Similar work is happening around the country. Capital & Coast and Hutt Valley DHBs have confirmed Māori and Pacific ethnicity will be used to help rank patients once they're already within a priority band, along with clinical urgency and wait time.
Eight other DHBs are considering or have left the door open to similar changes, to be permanent or while surgery backlogs are cleared after Covid restrictions.
Auckland DHB will set-up Māori and Pacific clinical leadership/advisory groups, hire "care navigators" to manage Māori and Pacific patients through the system and ensure their care isn't unnecessarily delayed, and test "different approaches to applying an equity adjuster to the current surgical waitlist".
"Service by service analysis by ethnicity is required to understand the whole pathway for patients. Nuanced approaches are being delivered to both identify where inequity exists and address barriers to care," the June report explains.
"The objective of the fast pathway is to substantively cut the time that Māori and Pacific patients [are] currently on the surgical wait list and learn an approach for new pathways as they are added."
The DHB wants to better understand what might delay a patient from becoming sick to having surgery, and look at more advanced options including an algorithm with an "augmented equity component". The urology service is currently looking at how this might be used.
The issue could be vexed, the report noted, and it was important to intervene at the right time. That wouldn't always be when patients are waiting for surgery - the biggest problem in cancer care was delayed diagnosis, for example.
"We must put the effort into primary care access and earlier referral, consideration of ethnicity and clinical risk of cancer at the time we grade the FSA [first specialist assessment] and at access to diagnostics at earlier time points if we are seriously going to improve cancer inequities."
Another ADHB "equity sprint" document from September looked at cardiovascular, surgical and women's health services and found evidence of disparities for Māori and Pacific patients, from first appointment to surgery.
A review of Māori and Pacific patient feedback found problems including breaching Tikanga best practice - one family was having karakia and a doctor walked in and carried on talking - and rescheduling appointments late and without notice or acknowledgement of patients having taken time off work and travelled.
In one instance a 10-year-old was asked if she could be pregnant, in front of her "horrified" parent. Another patient was upset after a doctor "just pulled up my clothes roughly and revealed me like a piece of meat to all the students".
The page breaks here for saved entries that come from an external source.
(* ===== verification/ForkTree.v ===== *)
(** * Fork tree (src/utils/fork-tree/src/lib.rs) *)
From S2P Require Import Prelude.

Local Open Scope Z_scope.

(** Membership in forests and the local facts of well-formed nodes. *)
Create HintDb fork_tree.

Section fork_tree.
Context {H V E : Type} `{!EqDecision H}.

(** ** Data *)

Inductive Error : Type :=
| Duplicate
| UnfinalizedAncestor
| Revert
| Client (e : E).

Inductive FinalizationResult : Type :=
| Changed (v : option V)
| Unchanged.

Inductive FindOutcome (T : Type) : Type :=
| Found (x : T)
| Failure (descendent : bool)
| Abort.
Arguments Found {T} x.
Arguments Failure {T} descendent.
Arguments Abort {T}.

Inductive Node : Type := MkNode {
  hash : H;
  number : Z;
  data : V;
  children : list Node;
}.

Record ForkTree : Type := MkForkTree {
  roots : list Node;
  best_finalized_number : option Z;
}.

(** The ancestry callback [is_descendent_of(base, target)], a fallible query to
    the client. *)
Abbreviation oracle := (H → H → E + bool).

(** [is_descendent_of(..)?] *)
Definition query (isd : oracle) (base target : H) : result Error bool :=
  match isd base target with
  | inl e => Err (Client e)
  | inr b => Ok b
  end.

(** ** Nodes *)

Fixpoint max_depth (n : Node) : nat :=
  match n with
  | MkNode _ _ _ cs => S (fold_left (λ m c, Nat.max (max_depth c) m) cs O)
  end.

(** [Reverse(a.max_depth()) <= Reverse(b.max_depth())] *)
Definition deeper (a b : Node) : bool := (max_depth b <=? max_depth a)%nat.

(** Sort the children by decreasing depth, then rebalance each of them; the
    depth of a child is computed before the child is rebalanced
    ([node_rebalance_eq] is the equation of the source). *)
Fixpoint node_rebalance (n : Node) : Node :=
  match n with
  | MkNode h k d cs =>
      let keyed := map (λ c, (max_depth c, node_rebalance c)) cs in
      MkNode h k d (map snd (sort_by (λ a b, (b.1 <=? a.1)%nat) keyed))
  end.

(** The loop of [Node::import] over the children: the hash, number and data
    move into each recursive call and come back when it does not take them. *)
Definition import_into
    (imp : Node → H → Z → V → Node * result Error (option (H * Z * V))) :
    list Node → H → Z → V → list Node * result Error (option (H * Z * V)) :=
  fix go l h n d :=
    match l with
    | [] => ([], Ok (Some (h, n, d)))
    | c :: l' =>
        match imp c h n d with
        | (c', Ok (Some (h', n', d'))) =>
            let '(l'', r) := go l' h' n' d' in (c' :: l'', r)
        | (c', r) => (c' :: l', r)
        end
    end.

Fixpoint node_import (isd : oracle) (self : Node) (h : H) (n : Z) (d : V) :
    Node * result Error (option (H * Z * V)) :=
  match self with
  | MkNode sh sn sd cs =>
      if decide (sh = h) then (self, Err Duplicate)
      else if n <=? sn then (self, Ok (Some (h, n, d)))
      else
        match import_into (node_import isd) cs h n d with
        | (cs', Ok (Some (h', n', d'))) =>
            match query isd sh h' with
            | Ok true => (MkNode sh sn sd (cs' ++ [MkNode h' n' d' []]), Ok None)
            | Ok false => (MkNode sh sn sd cs', Ok (Some (h', n', d')))
            | Err e => (MkNode sh sn sd cs', Err e)
            | Panic => (MkNode sh sn sd cs', Panic)
            end
        | (cs', r) => (MkNode sh sn sd cs', r)
        end
  end.

(** The loop of [Node::find_node_index_where]: it ends the search with [Found]
    or [Abort], or falls through with the final [known_descendent_of]. *)
Definition find_in_children
    (find : Node → result Error (FindOutcome (list nat))) :
    nat → list Node → result Error (FindOutcome (list nat)) :=
  fix go i l :=
    match l with
    | [] => Ok (Failure false)
    | c :: l' =>
        o ← find c;
        match o with
        | Abort => Ok Abort
        | Found x => Ok (Found (x ++ [i]))
        | Failure true => Ok (Failure true)
        | Failure false => go (S i) l'
        end
    end.

Fixpoint find_node_index_where (isd : oracle) (pred : V → bool) (h : H) (n : Z)
    (self : Node) : result Error (FindOutcome (list nat)) :=
  match self with
  | MkNode sh sn sd cs =>
      if n <? sn then Ok (Failure false)
      else
        o ← find_in_children (find_node_index_where isd pred h n) 0%nat cs;
        match o with
        | Failure known_descendent_of =>
            b ← (if known_descendent_of then Ok true else query isd sh h);
            if b && pred sd then Ok (Found []) else Ok (Failure b)
        | o => Ok o
        end
  end.
(** ** Correctness of the operations *)

(** C8. Along every history of the authority set, from genesis, through
    signalled changes, best blocks and finalized blocks: the pending standard
    changes form a well-formed fork tree indexed by the block that signals
    them, the pending forced changes are sorted by the block they take effect
    at and are pairwise on different forks, and the set id is the number of
    handovers so far (on 64 bits). *)
Theorem reach_invariant initial k s :
  reach initial k s → wf_set s ∧ set_id s = Z.of_nat k mod 2 ^ 64.
Proof using Ancestry0.
  induction 1 as [|k s c _ [IH Hid]|k s h m s' _ [IH Hid] Hh Hf|k s h s' r _ [IH Hid] Hh Happ].
  - split; [apply fresh_wf|done].
  - rewrite add_pending_id. auto using add_pending_wf.
  - pose proof (apply_forced_ok s h Hh IH) as Ha. rewrite Hf in Ha.
    destruct Ha as (c&_&_&_&_&_&->). cbn [set_id]. rewrite Hid, next_id_of_nat.
    split; [|done]. apply fresh_wf.
  - destruct (apply_standard_wf s h s' r Hh IH Happ) as [Hwf ->]. split; [done|]. rewrite Hid.
    destruct r as [[ch [b|]]| |]; cbn; try done. apply next_id_of_nat.
Qed.

(** [add_pending_change] records the change, and only it, or refuses it
    leaving the set as it was: a standard change below the last finalized block
    or signalled twice by a block, a forced change on the fork of another
    pending forced change.  The current authorities never change. *)
Theorem add_pending_change_correct s c :
  wf_set s → located c → signalled_in_order s c →
  let '(s', r) := add_pending_change isd s c in
  current s' = current s ∧
  match r with
  | Ok _ => pending_changes s' ≡ₚ c :: pending_changes s
  | Err Revert => s' = s ∧ delay_kind c = Finalized ∧
      reverts (pending_standard_changes s) (canon_height c) = true
  | Err Duplicate => s' = s ∧ delay_kind c = Finalized ∧
      canon_hash c ∈ hashes (roots (pending_standard_changes s))
  | Err UnfinalizedAncestor => s' = s ∧ delay_kind c ≠ Finalized ∧
      ∃ c', c' ∈ pending_forced_changes s ∧ on_fork c c'
  | _ => False
  end.
Proof using Ancestry0.
  intros Hs Hloc Ho. unfold add_pending_change, signalled_in_order in *.
  destruct (delay_kind c) as [|m] eqn:Hk.
  - destruct Hloc as [Hknown Hnum]. unfold add_standard_change. rewrite Hnum.
    pose proof (import_ok isd anc known num _ (canon_hash c) c Hknown (wf_tree s Hs) Ho) as Hi.
    destruct (import isd _ _ _ _) as [t r]. destruct Hi as (_&_&Hi). split; [done|].
    destruct (reverts _ _); [destruct Hi as [-> ->]; by destruct s|].
    case_decide; [destruct Hi as [-> ->]; by destruct s|]. destruct Hi as [Hp ->].
    cbn [mbind result_bind]. rewrite !pending_changes_perm. cbn. by rewrite Hp.
  - unfold add_forced_change. rewrite check_forced_ok by (apply Hloc || apply Hs). case_decide as Hex.
    + apply Exists_exists in Hex. by destruct s.
    + split; [done|]. rewrite !pending_changes_perm. cbn. rewrite vec_insert_perm.
      solve_Permutation.
Qed.
(** The trait [HeaderMetadata]; a lookup may refresh the cache. *)
Class HeaderMetadata (S : Type) : Type := {
  header_metadata : H → S → S * (E + CachedHeaderMetadata);
  insert_header_metadata : H → CachedHeaderMetadata → S → S;
  remove_header_metadata : H → S → S;
}.

(** ** Queries

    State, errors, and [None] for a loop that runs out of fuel. *)
Section queries.
Context {S : Type} `{!HeaderMetadata S}.

Definition M (A : Type) : Type := S → option (S * (E + A)).

#[export] Instance M_mret : MRet M := λ A a s, Some (s, inr a).

#[export] Instance M_bind : MBind M := λ A B k m s,
  match m s with
  | Some (s', inr a) => k a s'
  | Some (s', inl e) => Some (s', inl e)
  | None => None
  end.

Definition get (h : H) : M CachedHeaderMetadata := λ s, Some (header_metadata h s).

Definition put (md : CachedHeaderMetadata) : M unit := λ s,
  Some (insert_header_metadata (hash md) md s, inr tt).

(** [while header.number > limit]: follow ancestor links that do not overshoot. *)
Fixpoint climb (fuel : nat) (header : CachedHeaderMetadata) (limit : Z) : M CachedHeaderMetadata :=
  match fuel with
  | O => λ _, None
  | Datatypes.S fuel' =>
      if limit <? number header then
        a ← get (ancestor header);
        if limit <=? number a then climb fuel' a limit else mret header
      else mret header
  end.
Lemma suits_ok now s request p :
  suits (expire_failures now s) request p = true ↔
  available p.2 = true ∧ request.2 ≤ best_number p.2 ∧ active_requests s !! p.1 = None ∧
  ∀ t, (p.1, t) ∈ default [] (failed_requests s !! request) → EXTRA_RETRY_WAIT ≤ now - t.
Proof.
  unfold suits. cbn [active_requests failed_requests expire_failures set_failed].
  rewrite !andb_true_iff, !negb_true_iff, Z.ltb_ge, bool_decide_eq_false, eq_None_not_Some.
  rewrite <- not_true_iff_false, existsb_exists.
  assert ((∃ x, In x (default [] ((filter (λ e, now - e.2 < EXTRA_RETRY_WAIT) <$> failed_requests s)
      !! request)) ∧ bool_decide (x.1 = p.1) = true) ↔
    ∃ t, (p.1, t) ∈ default [] (failed_requests s !! request) ∧ now - t < EXTRA_RETRY_WAIT) as ->.
  { rewrite lookup_fmap. destruct (failed_requests s !! request) as [l|]; cbn.
    - split.
      + intros ([p' t]&[Ht Hin]%list_elem_of_In%list_elem_of_filter&Hp%bool_decide_eq_true).
        cbn in Hp. subst p'. eauto.
      + intros (t&Hin&Ht). exists (p.1, t). rewrite bool_decide_eq_true, <- list_elem_of_In.
        split; [|done]. by apply list_elem_of_filter.
    - split; [by intros (?&[]&_)|by intros (t&?%not_elem_of_nil&_)]. }
  split; [intros (((Ha&Hb)&Hc)&Hd)|intros (Ha&Hb&Hc&Hd)]; split_and!; try done.
  - intros t Ht. destruct (decide (now - t < EXTRA_RETRY_WAIT)); [|lia]. destruct Hd. eauto.
  - intros (t&Ht&Hlt). specialize (Hd t Ht). lia.
Qed.

Lemma find_suits now s peers request :
  match find (suits (expire_failures now s) request) peers with
  | Some (peer, _) => may_ask now s peers request peer
  | None => ∀ peer, ¬ may_ask now s peers request peer
  end.
Proof.
  destruct (find _ peers) as [[peer sync]|] eqn:Hf.
  - apply find_some in Hf as [Hin%list_elem_of_In Hs%suits_ok]. by exists sync.
  - intros peer (sync&Hin%list_elem_of_In&Hs). pose proof (find_none _ _ Hf _ Hin) as Hn.
    apply not_true_iff_false in Hn. by apply Hn, suits_ok.
Qed.
(** [allocate] on a consistent heap: a request above 16 MiB is refused; any
    other takes the first block of the free list of its order, or, when that
    list is empty, the block above the last one; it fails only when that block
    does not fit in the memory, and then changes nothing.  The heap stays
    consistent, with the new block live. *)
Theorem allocate_correct base a m live free size :
  heap_ok base a m live free → 0 ≤ size →
  if decide (MAX_POSSIBLE_ALLOCATION < size)
  then allocate a m size = (a, m, Err RequestedAllocationTooLarge)
  else ∃ o, order_from_size size = Ok o ∧
    match free !! Z.to_nat o with
    | Some (p :: ps) => ∃ a' m',
        allocate a m size = (a', m', Ok (p + HEADER_SIZE)) ∧ bumper a' = bumper a ∧
        heap_ok base a' m' ((p, o) :: live) (<[Z.to_nat o := ps]> free)
    | _ =>
        if decide (bumper a + order_size o + HEADER_SIZE ≤ mem_len m) then
          ∃ a' m', allocate a m size = (a', m', Ok (bumper a + HEADER_SIZE)) ∧
            bumper a' = bumper a + order_size o + HEADER_SIZE ∧
            heap_ok base a' m' ((bumper a, o) :: live) free
        else allocate a m size = (a, m, Err AllocatorOutOfSpace)
    end.
Proof. apply allocate_ok. Qed.

(** [deallocate] of a live block always succeeds and puts the block at the
    head of the free list of its order; the heap stays consistent.  A second
    [deallocate] of a block that is free is refused and changes nothing. *)
Theorem deallocate_correct base a m live free :
  heap_ok base a m live free →
  (∀ p o live', live ≡ₚ (p, o) :: live' →
     ∃ a' m' ps, free !! Z.to_nat o = Some ps ∧
       deallocate a m (p + HEADER_SIZE) = (a', m', Ok tt) ∧ bumper a' = bumper a ∧
       heap_ok base a' m' live' (<[Z.to_nat o := p :: ps]> free)) ∧
  (∀ p o, (p, o) ∈ free_blocks free →
     deallocate a m (p + HEADER_SIZE) =
       (a, m, Err (Other "the allocation points to an empty header"))).
Proof.
  intros Hok. split; [intros p o live'; by apply deallocate_ok|].
  intros p o (n&l&_&Hl&Hp)%free_blocks_elem.
  destruct (Forall2_lookup_r _ _ _ _ _ (ok_free _ _ _ _ _ Hok) Hl) as (lk&_&Hc).
  destruct (chain_free _ _ _ _ Hc Hp) as [next Hr].
  assert (0 ≤ p) as Hp0.
  { destruct (ok_layout _ _ _ _ _ Hok) as (Hin&_). rewrite Forall_forall in Hin.
    destruct (Hin (p, Z.of_nat n)) as [Hb _].
    - apply elem_of_app. right. apply free_blocks_elem. eauto.
    - destruct (ok_base _ _ _ _ _ Hok). cbn [fst] in Hb. lia. }
  unfold deallocate. rewrite checked_sub_Some by (unfold HEADER_SIZE; lia).
  rewrite Z.add_simpl_r. cbn [mbind result_bind ok_or]. by rewrite Hr.
Qed.
End invariant.
Lemma count_slot_counts pr pr' d c s :
  num_in s = wrap 32 (count uses_in pr (nodes s)) →
  num_out s = wrap 32 (count uses_out pr (nodes s)) →
  (∀ u, u = uses_in ∨ u = uses_out → count u pr' (nodes s) = count u pr (nodes s) + d * u c) →
  counts pr' (count_slot d c s).
Proof.
  intros Hi Ho Hu. pose proof (Hu uses_in ltac:(auto)) as Hui.
  pose proof (Hu uses_out ltac:(auto)) as Huo.
  destruct c; unfold count_slot, counts; cbn; rewrite ?Hi, ?Ho, ?wrap_add, ?Hui, ?Huo;
    cbn; rewrite ?Z.mul_0_r, ?Z.mul_1_r, ?Z.add_0_r; done.
Qed.

Lemma leave_priority_ok others L s id :
  id ∉ L → counts (others ∪ ({[id]} ∪ L)) s →
  counts (others ∪ L) (leave_priority others s id) ∧
  nodes (leave_priority others s id) = nodes s ∧ same_config s (leave_priority others s id).
Proof.
  intros HL [Hi Ho]. unfold leave_priority. case_decide as Hid.
  { replace (others ∪ ({[id]} ∪ L)) with (others ∪ L) in * by set_solver. done. }
  assert (∀ u, count u (others ∪ L) (nodes s) =
    count u (others ∪ ({[id]} ∪ L)) (nodes s) + node_uses u (nodes s) id) as Hu.
  { intros u. rewrite (count_prio u (others ∪ L) (nodes s) id) by set_solver. do 2 f_equal. set_solver. }
  unfold node_uses in Hu. destruct (nodes s !! id) as [n|].
  - split; [|by destruct (connection_state n)]. eapply count_slot_counts; [done..|].
    intros u _. rewrite Hu. lia.
  - split; [|done]. split; rewrite ?Hi, ?Ho, Hu; f_equal; lia.
Qed.

Lemma leave_all_ok others l s :
  NoDup l → counts (others ∪ list_to_set l) s →
  let s' := fold_left (leave_priority others) l s in
  counts others s' ∧ nodes s' = nodes s ∧ same_config s s'.
Proof.
  revert s. induction l as [|id l IH]; intros s Hnd Hc; simpl in *.
  - by rewrite union_empty_r_L in Hc.
  - apply NoDup_cons in Hnd as [Hid Hnd].
    destruct (leave_priority_ok others (list_to_set l) s id) as (H1&H2&H3);
      [by rewrite elem_of_list_to_set|done|].
    destruct (IH _ Hnd H1) as (H4&H5&H6). split_and!; [done|congruence|].
    by eapply same_config_trans.
Qed.

(** [ns'] knows the nodes of [ns], and new nodes we are not connected to. *)
Definition extends (ns ns' : gmap PeerId Node) : Prop :=
  ∀ id, ns' !! id = ns !! id ∨ ns !! id = None ∧ ∃ t, ns' !! id = Some (node_default t).

Lemma extends_refl ns : extends ns ns.
Proof. by left. Qed.

Lemma extends_trans ns1 ns2 ns3 : extends ns1 ns2 → extends ns2 ns3 → extends ns1 ns3.
Proof.
  intros H1 H2 id. destruct (H1 id) as [E1|(E1&t&E2)], (H2 id) as [E3|(E3&t'&E4)].
  - left. congruence.
  - right. split; [congruence|eauto].
  - right. split; [done|exists t; congruence].
  - congruence.
Qed.

Lemma extends_insert ns id t : ns !! id = None → extends ns (<[id := node_default t]> ns).
Proof.
  intros Hn id'. destruct (decide (id = id')) as [<-|Hne].
  - right. rewrite lookup_insert_eq. eauto.
  - left. by rewrite lookup_insert_ne.
Qed.

Lemma enter_priority_ok stamp others pr s id :
  others ⊆ pr → (id ∉ pr ∨ id ∈ others) → counts pr s →
  let s' := enter_priority stamp others s id in
  counts ({[id]} ∪ pr) s' ∧ extends (nodes s) (nodes s') ∧
  (id ∉ others → is_Some (nodes s' !! id)) ∧ same_config s s'.
Proof.
  intros Hsub Hid [Hi Ho]. cbn zeta. unfold enter_priority. case_decide as Hoth.
  { replace ({[id]} ∪ pr) with pr by set_solver. split_and!; [done|apply extends_refl|done..]. }
  destruct Hid as [Hid|]; [|done]. unfold entry_or_default.
  assert (∀ u ns, count u ({[id]} ∪ pr) ns = count u pr ns + -1 * node_uses u ns id) as Hu.
  { intros u ns. rewrite (count_prio u pr ns id) by done. lia. }
  destruct (nodes s !! id) as [n|] eqn:Hn.
  - split_and!.
    + eapply count_slot_counts; [done..|]. intros u _. rewrite Hu. unfold node_uses. by rewrite Hn.
    + destruct (connection_state n); apply extends_refl.
    + destruct (connection_state n); cbn; by rewrite Hn.
    + by destruct (connection_state n).
  - split_and!; cbn; [| |by rewrite lookup_insert_eq|done].
    + assert (counts pr (with_nodes s (<[id := node_default (stamp id)]> (nodes s)))) as [Hi' Ho'].
      { eapply counts_new; [by split|done..]. }
      split; cbn in *; rewrite ?Hi', ?Ho', Hu; f_equal; unfold node_uses;
        rewrite lookup_insert_eq; cbn; lia.
    + by apply extends_insert.
Qed.

Lemma enter_all_ok stamp others l pr s :
  others ⊆ pr → NoDup l → (∀ id, id ∈ l → id ∉ pr ∨ id ∈ others) → counts pr s →
  let s' := fold_left (enter_priority stamp others) l s in
  counts (pr ∪ list_to_set l) s' ∧ extends (nodes s) (nodes s') ∧
  (∀ id, id ∈ l → id ∉ others → is_Some (nodes s' !! id)) ∧ same_config s s'.
Proof.
  revert pr s. induction l as [|id l IH]; intros pr s Hsub Hnd Hl Hc; simpl.
  - rewrite union_empty_r_L. split_and!; [done|apply extends_refl|by intros ? ?%not_elem_of_nil|done].
  - apply NoDup_cons in Hnd as [Hid Hnd].
    destruct (enter_priority_ok stamp others pr s id Hsub) as (H1&H2&H3&H4); [apply Hl; by left|done|].
    destruct (IH ({[id]} ∪ pr) (enter_priority stamp others s id)) as (H5&H6&H7&H8);
      [set_solver|done| |done|].
    { intros id' Hid'. destruct (Hl id') as [Hn|]; [by right| |by right]. left.
      intros [->%elem_of_singleton|]%elem_of_union; done. }
    split_and!.
    + by replace (pr ∪ ({[id]} ∪ list_to_set l)) with ({[id]} ∪ pr ∪ list_to_set l) by set_solver.
    + by eapply extends_trans.
    + intros id' [->|Hid']%elem_of_cons Hno; [|auto]. specialize (H3 Hno).
      destruct (H6 id) as [->|(Hn&t&Ht)]; [done|by rewrite Ht].
    + by eapply same_config_trans.
Qed.

Lemma set_priority_group_ok stamp s g ps :
  slots_ok s →
  let s' := set_priority_group ord stamp s g ps in
  slots_ok s' ∧ extends (nodes s) (nodes s') ∧
  priority_nodes s' = <[g := ps]> (priority_nodes s) ∧
  max_in s' = max_in s ∧ max_out s' = max_out s ∧ priority_only s' = priority_only s ∧
  (∀ id, id ∈ ps → id ∉ members (delete g (priority_nodes s)) → is_Some (nodes s' !! id)).
Proof using OrderLaws0.
  intros Hs. cbn zeta. unfold set_priority_group. rewrite other_groups_ok.
  set (others := members (delete g (priority_nodes s))).
  set (old := default ∅ (priority_nodes s !! g)).
  assert (NoDup (ord_set ord old)) as Hnd1 by (rewrite ord_set_perm; apply NoDup_elements).
  assert (NoDup (ord_set ord ps)) as Hnd2 by (rewrite ord_set_perm; apply NoDup_elements).
  assert (∀ X : gset PeerId, list_to_set (ord_set ord X) = X) as Hset.
  { intros X. apply set_eq. intros id. by rewrite elem_of_list_to_set, ord_set_perm, elem_of_elements. }
  destruct (leave_all_ok others (ord_set ord old)
    (with_groups s (delete g (priority_nodes s)))) as (H1&H2&H3); [done| |].
  { rewrite Hset, union_comm_L. unfold others, old. rewrite <- members_delete. apply Hs. }
  set (s1 := fold_left _ _ _) in *.
  destruct (enter_all_ok stamp others (ord_set ord ps) others s1) as (H4&H5&H6&H7);
    [done|done| |done|].
  { intros id _. destruct (decide (id ∈ others)); auto. }
  set (s2 := fold_left _ _ s1) in *. rewrite Hset in H4.
  destruct (same_config_trans _ _ _ H3 H7) as (E1&E2&E3&E4). cbn in *.
  unfold slots_ok. cbn. rewrite E3, insert_delete_eq. split_and!.
  - rewrite members_insert. fold others. rewrite union_comm_L. apply H4.
  - rewrite members_insert. fold others. rewrite union_comm_L. apply H4.
  - by rewrite <- H2.
  - done.
  - done.
  - done.
  - done.
  - intros id Hid. apply H6. by rewrite ord_set_perm, elem_of_elements.
Qed.

Lemma alter_known (f : Node → Node) (ns : gmap PeerId Node) id n :
  ns !! id = Some n → alter f id ns = <[id := f n]> ns.
Proof.
  intros Hn. apply map_eq. intros id'. rewrite lookup_alter, lookup_insert.
  case_decide; [subst; by rewrite Hn|done].
Qed.

Lemma slots_counts s : slots_ok s ↔ counts (members (priority_nodes s)) s.
Proof. done. Qed.

Lemma disconnect_ok now s id :
  slots_ok s →
  let s' := disconnect ord now s id in
  slots_ok s' ∧ same_config s s' ∧
  nodes s' = alter (λ n, MkNode (NotConnected now) (reputation n)) id (nodes s).
Proof using OrderLaws0.
  intros Hs. cbn zeta. unfold disconnect. destruct (nodes s !! id) as [n|] eqn:Hn.
  - rewrite is_priority_ok. set (s1 := if bool_decide _ then _ else _).
    assert (nodes s1 = nodes s ∧ same_config s s1 ∧
      num_in s1 = wrap 32 (num_in s + - slot uses_in (members (priority_nodes s)) id n) ∧
      num_out s1 = wrap 32 (num_out s + - slot uses_out (members (priority_nodes s)) id n))
      as (E1&E2&E3&E4).
    { destruct Hs as [Hi Ho].
      unfold s1, slot. case_bool_decide as Hp; [rewrite !decide_True by done|rewrite !decide_False by done].
      - split_and!; [done..| |]; rewrite ?Hi, ?Ho, wrap_add; f_equal; lia.
      - destruct (connection_state n); cbn; split_and!; try done;
          rewrite ?Hi, ?Ho, wrap_add; f_equal; lia. }
    split_and!.
    + rewrite slots_counts. cbn. destruct E2 as (_&_&E5&_). rewrite E5.
      eapply (counts_update _ s _ id n); [done|done|cbn; by rewrite E1|cbn; rewrite E3|cbn; rewrite E4];
        f_equal; f_equal; unfold slot; case_decide; cbn; lia.
    + done.
    + cbn. rewrite E1. by rewrite (alter_known _ _ _ n).
  - split_and!; [done..|]. apply map_eq. intros id'. rewrite lookup_alter.
    case_decide; [subst; by rewrite Hn|done].
Qed.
"Mother and father of patient believe their rights were breached, there was evident racial discrimination, racial profiling - their consent wasn't given prior to their baby having an x-ray," other feedback recorded.
Language barriers and poor communication was an issue, with some patients feeling "fobbed off" or belittled.
The high cost of car parking and hospital food was raised. A single mother wished she could get a meal too, "rather than needing to leave my sick child to go across the main hospital for food and hope to get back before my baby woke and realised I wasn't there".
Auckland DHB chair Pat Snedden is strongly supportive of the equity work but a minority of elected members oppose prioritising Māori and Pacific patients. The issue will be debated at the next board meeting.
A number of studies and reports show Māori and Pacific people are less likely to be referred or accepted for treatment in the first place, and once in the system generally get less treatment.
The equity work at some DHBs comes amid controversy over the release of a "once-in-a-generation" report into the health sector, which recommended a new Māori Health Authority.
Most of the Health and Disability System Review's panellists and its Māori expert advisers said the proposed structure risked the authority being an advisory group only, and put forward an alternative plan with beefed-up powers.
Health Minister David Clark has said legislation to create the authority will be a job for the next government. This week the Royal Australasian College of Physicians (RACP) added its support for the alternative model.
"On average, Māori will die seven years earlier than Pākehā," said Dr George Laking, the college's NZ president. "If the Māori Health Authority is not established with the teeth to drive the systemic change needed, this is an admission by the Crown that this life expectancy gap is not only tolerated, it is accepted as an inevitability."